- Opening Delimiter -

(** An overdue callback of a worker marks it [DEAD] when it runs late enough. *)
Lemma overdue_callback_kills T timeout s id e :
  deadTimeout (reg s) = timeout → workers (reg s) !! id = Some e → State e ≠ DEAD →
  overdue_callback T (reg s) id e →
  ∃ s', silent_step T s s' ∧
    ∃ d, workers (reg s') !! id = Some (with_dead d e).
Proof.
  intros HD He Hn (cb & [n Hcb]%list_elem_of_lookup & <- & Hlat).
  set (t := Z.max (clock s) (cb_at cb + latency T)).
  eexists. split.
  { apply (silent_mark_dead _ _ n cb {| timers := timers (heap (reg s));
      nextTimer := nextTimer (heap (reg s)); callbacks := delete n (callbacks (heap (reg s))) |} t t);
      [|lia|lia]. unfold take_callback. by rewrite Hcb. }
  exists t. simpl. unfold markDead. simpl. rewrite He, decide_False by done.
  destruct (Z.ltb_spec (t - LastHeartbeat e) (deadTimeout (reg s))); [lia|]. simpl.
  by rewrite lookup_insert_eq.
Qed.

(** The timer of a watched worker fires once the clock has passed it. *)
Lemma watched_expires T s id e :
  gap T ≤ latency T → own_timer (heap (reg s)) (deadlineTimer e) id → watched T (reg s) e →
  ∃ s1 s2, silent_step T s s1 ∧ silent_step T s1 s2 ∧
    workers (reg s2) = workers (reg s) ∧ deadTimeout (reg s2) = deadTimeout (reg s) ∧
    overdue_callback T (reg s2) id e.
Proof.
  intros Hg (tm & Htm & Harg) (w & (tm' & Htm' & Hw) & Hb). simplify_eq.
  set (t := Z.max (clock s) w).
  destruct tm as [w' arg]. simpl in *. subst w'.
  exists (advance (reg s) t s). eexists. split; [apply silent_tick; lia|]. split.
  - apply (silent_expire _ _ (deadlineTimer e)). simpl. unfold expire. rewrite Htm.
    destruct (Z.leb_spec w t); [done|lia].
  - simpl. split_and!; [done|done|]. eexists. split; [by left|]. simpl. split; [done|lia].
Qed.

- Closing Delimiter -

▸ **EXERCISE AIM**
Using the listing above, state the number of lines that hold "split", with no other text.

▸ **SOLUTION TO THIS EXERCISE**
3